* **Extracted data entries**:
........
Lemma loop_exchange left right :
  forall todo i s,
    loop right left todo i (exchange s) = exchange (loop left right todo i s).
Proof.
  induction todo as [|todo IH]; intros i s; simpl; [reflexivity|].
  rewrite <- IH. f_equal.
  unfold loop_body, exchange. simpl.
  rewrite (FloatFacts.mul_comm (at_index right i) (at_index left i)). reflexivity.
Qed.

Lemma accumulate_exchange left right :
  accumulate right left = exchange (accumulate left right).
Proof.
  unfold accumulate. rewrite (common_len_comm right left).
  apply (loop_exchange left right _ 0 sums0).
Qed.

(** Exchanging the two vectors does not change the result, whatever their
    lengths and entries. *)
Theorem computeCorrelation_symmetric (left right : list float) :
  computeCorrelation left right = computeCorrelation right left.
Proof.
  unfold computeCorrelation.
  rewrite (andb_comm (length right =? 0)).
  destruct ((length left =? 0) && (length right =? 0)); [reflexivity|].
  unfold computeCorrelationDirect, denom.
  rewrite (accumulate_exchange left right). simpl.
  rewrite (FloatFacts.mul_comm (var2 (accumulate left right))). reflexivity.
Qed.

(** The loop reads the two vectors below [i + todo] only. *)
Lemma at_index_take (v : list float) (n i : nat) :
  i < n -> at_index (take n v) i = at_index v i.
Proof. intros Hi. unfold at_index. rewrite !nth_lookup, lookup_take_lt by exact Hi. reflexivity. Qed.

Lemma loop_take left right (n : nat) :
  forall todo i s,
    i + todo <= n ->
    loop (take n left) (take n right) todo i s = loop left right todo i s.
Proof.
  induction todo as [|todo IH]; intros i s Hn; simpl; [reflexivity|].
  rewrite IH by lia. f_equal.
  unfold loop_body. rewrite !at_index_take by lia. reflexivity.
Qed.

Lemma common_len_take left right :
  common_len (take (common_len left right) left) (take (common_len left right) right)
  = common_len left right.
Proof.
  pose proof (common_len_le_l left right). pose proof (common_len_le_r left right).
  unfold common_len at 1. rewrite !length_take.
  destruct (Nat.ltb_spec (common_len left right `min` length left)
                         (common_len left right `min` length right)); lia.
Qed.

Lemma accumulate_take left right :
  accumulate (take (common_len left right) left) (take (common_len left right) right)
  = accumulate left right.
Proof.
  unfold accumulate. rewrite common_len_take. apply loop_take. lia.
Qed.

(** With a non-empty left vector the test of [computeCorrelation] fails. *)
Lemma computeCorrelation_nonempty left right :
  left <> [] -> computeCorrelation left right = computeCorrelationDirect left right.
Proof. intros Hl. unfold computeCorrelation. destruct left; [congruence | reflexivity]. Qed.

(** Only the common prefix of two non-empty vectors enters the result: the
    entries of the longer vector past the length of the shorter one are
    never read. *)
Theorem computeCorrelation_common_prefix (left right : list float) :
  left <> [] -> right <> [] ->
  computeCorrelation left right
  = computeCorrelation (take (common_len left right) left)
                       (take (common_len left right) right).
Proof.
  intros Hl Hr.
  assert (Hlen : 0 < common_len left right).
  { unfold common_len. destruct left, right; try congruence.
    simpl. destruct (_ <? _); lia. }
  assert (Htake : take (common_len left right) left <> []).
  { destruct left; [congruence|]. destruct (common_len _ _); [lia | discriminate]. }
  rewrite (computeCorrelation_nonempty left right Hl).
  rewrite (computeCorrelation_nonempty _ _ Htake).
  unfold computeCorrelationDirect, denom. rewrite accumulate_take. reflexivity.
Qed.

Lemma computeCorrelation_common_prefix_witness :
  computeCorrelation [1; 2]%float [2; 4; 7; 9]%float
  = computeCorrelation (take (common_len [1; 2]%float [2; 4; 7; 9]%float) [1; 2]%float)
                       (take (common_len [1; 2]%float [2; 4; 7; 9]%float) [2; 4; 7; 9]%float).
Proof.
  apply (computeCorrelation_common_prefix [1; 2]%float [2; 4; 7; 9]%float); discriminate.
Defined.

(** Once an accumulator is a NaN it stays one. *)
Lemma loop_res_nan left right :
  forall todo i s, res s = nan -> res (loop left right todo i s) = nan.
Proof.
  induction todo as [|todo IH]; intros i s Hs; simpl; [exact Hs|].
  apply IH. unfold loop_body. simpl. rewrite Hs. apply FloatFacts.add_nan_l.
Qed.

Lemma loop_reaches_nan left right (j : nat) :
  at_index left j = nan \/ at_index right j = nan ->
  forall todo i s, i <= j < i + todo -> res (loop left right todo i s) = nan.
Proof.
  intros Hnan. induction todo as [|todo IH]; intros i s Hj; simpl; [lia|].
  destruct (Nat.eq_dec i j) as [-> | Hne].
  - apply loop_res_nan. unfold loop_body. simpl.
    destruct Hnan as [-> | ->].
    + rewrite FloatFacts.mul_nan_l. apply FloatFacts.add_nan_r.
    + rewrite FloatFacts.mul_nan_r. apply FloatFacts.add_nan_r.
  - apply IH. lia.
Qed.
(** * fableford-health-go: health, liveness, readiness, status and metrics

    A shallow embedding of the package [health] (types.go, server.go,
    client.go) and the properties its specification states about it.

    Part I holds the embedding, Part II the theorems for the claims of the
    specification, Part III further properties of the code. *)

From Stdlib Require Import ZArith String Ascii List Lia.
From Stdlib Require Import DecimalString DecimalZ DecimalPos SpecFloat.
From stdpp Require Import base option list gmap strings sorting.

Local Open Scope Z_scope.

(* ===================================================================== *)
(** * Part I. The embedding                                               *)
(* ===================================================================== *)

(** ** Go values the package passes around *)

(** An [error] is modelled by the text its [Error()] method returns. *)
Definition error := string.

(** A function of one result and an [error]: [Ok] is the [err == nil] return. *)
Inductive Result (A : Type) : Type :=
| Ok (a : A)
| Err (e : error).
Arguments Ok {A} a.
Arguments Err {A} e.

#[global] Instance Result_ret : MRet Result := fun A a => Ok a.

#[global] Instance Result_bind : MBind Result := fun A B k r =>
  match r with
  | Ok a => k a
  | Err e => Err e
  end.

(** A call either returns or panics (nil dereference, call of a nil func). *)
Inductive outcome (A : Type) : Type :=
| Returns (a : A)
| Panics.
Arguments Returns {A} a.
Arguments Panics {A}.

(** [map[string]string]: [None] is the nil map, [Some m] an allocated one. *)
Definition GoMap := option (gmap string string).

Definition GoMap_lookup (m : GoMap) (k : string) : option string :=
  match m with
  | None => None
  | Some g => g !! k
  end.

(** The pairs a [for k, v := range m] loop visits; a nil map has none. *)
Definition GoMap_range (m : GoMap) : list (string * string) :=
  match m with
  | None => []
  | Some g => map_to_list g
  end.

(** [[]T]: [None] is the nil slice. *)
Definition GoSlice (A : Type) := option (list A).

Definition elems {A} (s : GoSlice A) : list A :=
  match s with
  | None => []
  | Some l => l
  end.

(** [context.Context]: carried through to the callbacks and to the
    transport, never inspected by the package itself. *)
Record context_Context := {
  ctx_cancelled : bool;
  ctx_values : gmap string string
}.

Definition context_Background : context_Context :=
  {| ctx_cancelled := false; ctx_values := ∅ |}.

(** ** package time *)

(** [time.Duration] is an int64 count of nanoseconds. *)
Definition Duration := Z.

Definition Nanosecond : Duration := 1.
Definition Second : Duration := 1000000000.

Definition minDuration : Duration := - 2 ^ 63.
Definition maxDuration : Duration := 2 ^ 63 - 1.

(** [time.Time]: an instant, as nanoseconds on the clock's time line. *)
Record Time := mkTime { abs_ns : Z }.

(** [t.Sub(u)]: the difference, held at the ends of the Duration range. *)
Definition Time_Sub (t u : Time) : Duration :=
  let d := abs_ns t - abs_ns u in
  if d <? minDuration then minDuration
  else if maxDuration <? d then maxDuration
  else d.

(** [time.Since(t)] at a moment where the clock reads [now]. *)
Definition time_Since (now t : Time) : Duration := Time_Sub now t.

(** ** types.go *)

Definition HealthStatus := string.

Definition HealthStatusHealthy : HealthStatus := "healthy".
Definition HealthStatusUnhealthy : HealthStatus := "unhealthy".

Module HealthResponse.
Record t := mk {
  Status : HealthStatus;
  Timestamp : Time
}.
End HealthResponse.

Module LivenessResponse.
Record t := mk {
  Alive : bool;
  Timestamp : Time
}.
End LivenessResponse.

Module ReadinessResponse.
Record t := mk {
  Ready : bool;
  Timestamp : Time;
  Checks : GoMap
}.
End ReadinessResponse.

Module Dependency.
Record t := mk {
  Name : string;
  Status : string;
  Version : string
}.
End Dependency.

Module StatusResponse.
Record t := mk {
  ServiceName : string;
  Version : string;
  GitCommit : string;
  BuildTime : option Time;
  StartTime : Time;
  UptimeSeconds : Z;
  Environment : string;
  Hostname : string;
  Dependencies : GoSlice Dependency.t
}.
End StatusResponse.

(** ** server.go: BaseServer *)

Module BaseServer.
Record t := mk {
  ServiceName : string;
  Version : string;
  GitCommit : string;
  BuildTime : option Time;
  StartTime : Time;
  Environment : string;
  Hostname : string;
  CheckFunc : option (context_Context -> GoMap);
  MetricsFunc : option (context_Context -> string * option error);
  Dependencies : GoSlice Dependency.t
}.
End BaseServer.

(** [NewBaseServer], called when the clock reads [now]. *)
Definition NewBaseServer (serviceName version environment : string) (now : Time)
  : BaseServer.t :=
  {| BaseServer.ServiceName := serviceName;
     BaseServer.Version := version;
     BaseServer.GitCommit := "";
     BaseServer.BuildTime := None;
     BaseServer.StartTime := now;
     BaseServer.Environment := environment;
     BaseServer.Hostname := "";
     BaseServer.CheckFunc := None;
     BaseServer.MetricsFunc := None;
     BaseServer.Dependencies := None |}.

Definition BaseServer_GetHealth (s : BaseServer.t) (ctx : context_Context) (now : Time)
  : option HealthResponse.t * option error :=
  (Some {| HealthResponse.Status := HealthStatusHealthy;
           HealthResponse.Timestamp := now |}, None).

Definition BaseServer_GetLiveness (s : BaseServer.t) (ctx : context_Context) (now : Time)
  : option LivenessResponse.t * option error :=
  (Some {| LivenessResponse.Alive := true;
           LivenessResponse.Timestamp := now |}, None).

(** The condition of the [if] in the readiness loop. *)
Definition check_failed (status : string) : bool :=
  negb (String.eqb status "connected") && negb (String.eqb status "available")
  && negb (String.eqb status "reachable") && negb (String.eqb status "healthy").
........
* **Work instructions**: Your task is to repeat the records exactly. Begin at their first line and stop after the line containing "Lemma accumulate_take left".

* **Answer to this problem**:
Lemma loop_exchange left right :
  forall todo i s,
    loop right left todo i (exchange s) = exchange (loop left right todo i s).
Proof.
  induction todo as [|todo IH]; intros i s; simpl; [reflexivity|].
  rewrite <- IH. f_equal.
  unfold loop_body, exchange. simpl.
  rewrite (FloatFacts.mul_comm (at_index right i) (at_index left i)). reflexivity.
Qed.

Lemma accumulate_exchange left right :
  accumulate right left = exchange (accumulate left right).
Proof.
  unfold accumulate. rewrite (common_len_comm right left).
  apply (loop_exchange left right _ 0 sums0).
Qed.

(** Exchanging the two vectors does not change the result, whatever their
    lengths and entries. *)
Theorem computeCorrelation_symmetric (left right : list float) :
  computeCorrelation left right = computeCorrelation right left.
Proof.
  unfold computeCorrelation.
  rewrite (andb_comm (length right =? 0)).
  destruct ((length left =? 0) && (length right =? 0)); [reflexivity|].
  unfold computeCorrelationDirect, denom.
  rewrite (accumulate_exchange left right). simpl.
  rewrite (FloatFacts.mul_comm (var2 (accumulate left right))). reflexivity.
Qed.

(** The loop reads the two vectors below [i + todo] only. *)
Lemma at_index_take (v : list float) (n i : nat) :
  i < n -> at_index (take n v) i = at_index v i.
Proof. intros Hi. unfold at_index. rewrite !nth_lookup, lookup_take_lt by exact Hi. reflexivity. Qed.

Lemma loop_take left right (n : nat) :
  forall todo i s,
    i + todo <= n ->
    loop (take n left) (take n right) todo i s = loop left right todo i s.
Proof.
  induction todo as [|todo IH]; intros i s Hn; simpl; [reflexivity|].
  rewrite IH by lia. f_equal.
  unfold loop_body. rewrite !at_index_take by lia. reflexivity.
Qed.

Lemma common_len_take left right :
  common_len (take (common_len left right) left) (take (common_len left right) right)
  = common_len left right.
Proof.
  pose proof (common_len_le_l left right). pose proof (common_len_le_r left right).
  unfold common_len at 1. rewrite !length_take.
  destruct (Nat.ltb_spec (common_len left right `min` length left)
                         (common_len left right `min` length right)); lia.
Qed.

Lemma accumulate_take left right :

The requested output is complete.